It is believed the Chrysanthemum arrived in Japan around the 8th century A.D.

Since then it has become huge symbol in the life of the Japanese people.

For example: A single flowered version has been adopted as the official seal of the Emperor of Japan.

Similarly the Imperial Order of the Chrysanthemum is the countries highest order of chivalry.

There is also a National Chrysanthemum Day, which is called the 'Festival of Happiness'.

The chrysanthemum was introduced into Europe during the 17th Century.


In 1753 Karl Linnaeus the founder of plant classification, (Taxonomy) renamed it in 1753,

He did this by combining the Greek words chrysos, meaning gold , with anthemon, meaning flower.

The earliest illustrations of mums, show them as small yellow daisy-like flower.


As Chrysanthemums were distributed throughout the world, hybridisers developed many varieties of different shapes, sizes, and colours.

Among the examples there are incurved, reflexed, anemone, and single daisy like flowers, in various shades of bronze, gold, reds, purples and white.

Some cultivars (varieties) can have different colours between their disc and ray florets (petals) and some even have different colours on the face and reverse sides of their florets.

Chrysanthemums have become widely popular because of their long lasting flowering attributes and autumnal colours.

The pot chrysanthemum often referred as a mum has been bred to give it a dwarfing habit making it a useful plant for growing indoors as a house plant.

The florist types can grow to around 2.5 metres (8ft) high, although the most popular varieties tend to grow to around 900 mm to 1220 mm high (3ft-4ft).

Flower sizes vary in size subject to variety, these range from around 25 mm to 250 mm (1" to 10") in diameter.

Although the Chrysanthemum is regarded as an autumnal flower, many are now grown to flower most of the year round for the Florist trade, this is done under controlled conditions by manipulating the light and temperature they receive.

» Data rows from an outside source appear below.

(** While the table is locked the record is released by the function that takes the worker's
    cursor and finishes it, not by the one for a cursor that is started. *)
Definition create_done (c : Creating) (r : DDS_ReturnCode_t * option Z)
    : ndds (DDS_ReturnCode_t * option Z) :=
  free_string (fst (D2S2_ResourceRepresentation_finalize (cr_repr c)));;
  let* released :=
    match cr_rec c with
    | None => ret true
    | Some _ => if cr_locked c then NDDSA_AgentDb_release_resource
                else NDDSA_AgentDb_release_resourceEA
    end in
  let* unlocked := if cr_locked c then NDDSA_AgentDb_unlock_resources true else ret true in
  ret (if released && unlocked then r else (DDS_RETCODE_ERROR, snd r)).

(** Whether the representations are compatible, with the one that was converted: [None] fails. *)
Definition compare_representations (rr : NDDSA_ResourceRecord) (repr : D2S2_ResourceRepresentation)
    : ndds (option bool * D2S2_ResourceRepresentation) :=
  let '(ok, existing) := NDDSA_Resource_convert_representation
                           (create_repr (native (rr_resource rr)))
                           D2S2_RESOURCEREPRESENTATION_INITIALIZER (fmt repr) in
  if negb ok then ret (None, existing) else
  let* a := ref_string (repr_str repr) in
  let* b := ref_string (repr_str existing) in
  ret (Some (bool_decide (a = b)), existing).

(** A resource that is attached is used as it is or not at all: replacing it is not
    implemented.  The answer is whether it is used, and whether a read was cancelled. *)
Definition reuse_resource (session_rec attached : Z) (repr : D2S2_ResourceRepresentation)
    (properties : D2S2_ResourceProperties) : ndds (option bool * Creating) :=
  let at_work rec existing := {| cr_rec := rec; cr_locked := true; cr_repr := existing |} in
  let* a := attached_of attached in
  let* l := NDDSA_AgentDb_lookup_resourceEA (att_resource (at_base a)) in
  match l with
  | (true, Some resource_rec) =>
      let* rr := resource_rec_of resource_rec in
      let* cmp := if reuse properties then compare_representations rr repr
                  else ret (Some false, D2S2_RESOURCEREPRESENTATION_INITIALIZER) in
      let c := at_work (Some resource_rec) (snd cmp) in
      match fst cmp with
      | Some true =>
          if bool_decide (is_Some (read_req a)) then
            let* rc := NDDSA_Agent_cancel_readEA others session_rec attached true resource_rec in
            ret (if dds_ok rc then Some true else None, c)
          else ret (Some false, c)
      | _ => ret (None, c)
      end
  | _ => ret (None, at_work None D2S2_RESOURCEREPRESENTATION_INITIALIZER)
  end.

The Chrysanthemum belongs to the compositae family which consists of more than 200 species of hardy annuals, herbaceous and greenhouse perennials, including: Dahlias, Helianthus (Sunflower) and Zinnia

For ease of reference the data in this article has been divided into the three main chrysanthemum types, namely:
annual, perennial and florist species.

Annual Chrysanthemums.

This type of chrysanthemum is useful for adding colour to a herbaceous border late in the season, and for use as cut flowers for floral arrangements.

They like full sun and well-drained soil, and like other chrysanthemums they prefer cool weather.

Ensure the soil is kept adequately moist.


Week 14: Sow seed in pots / trays of seed compost and germinate at 14°-20°C (57°-68°F)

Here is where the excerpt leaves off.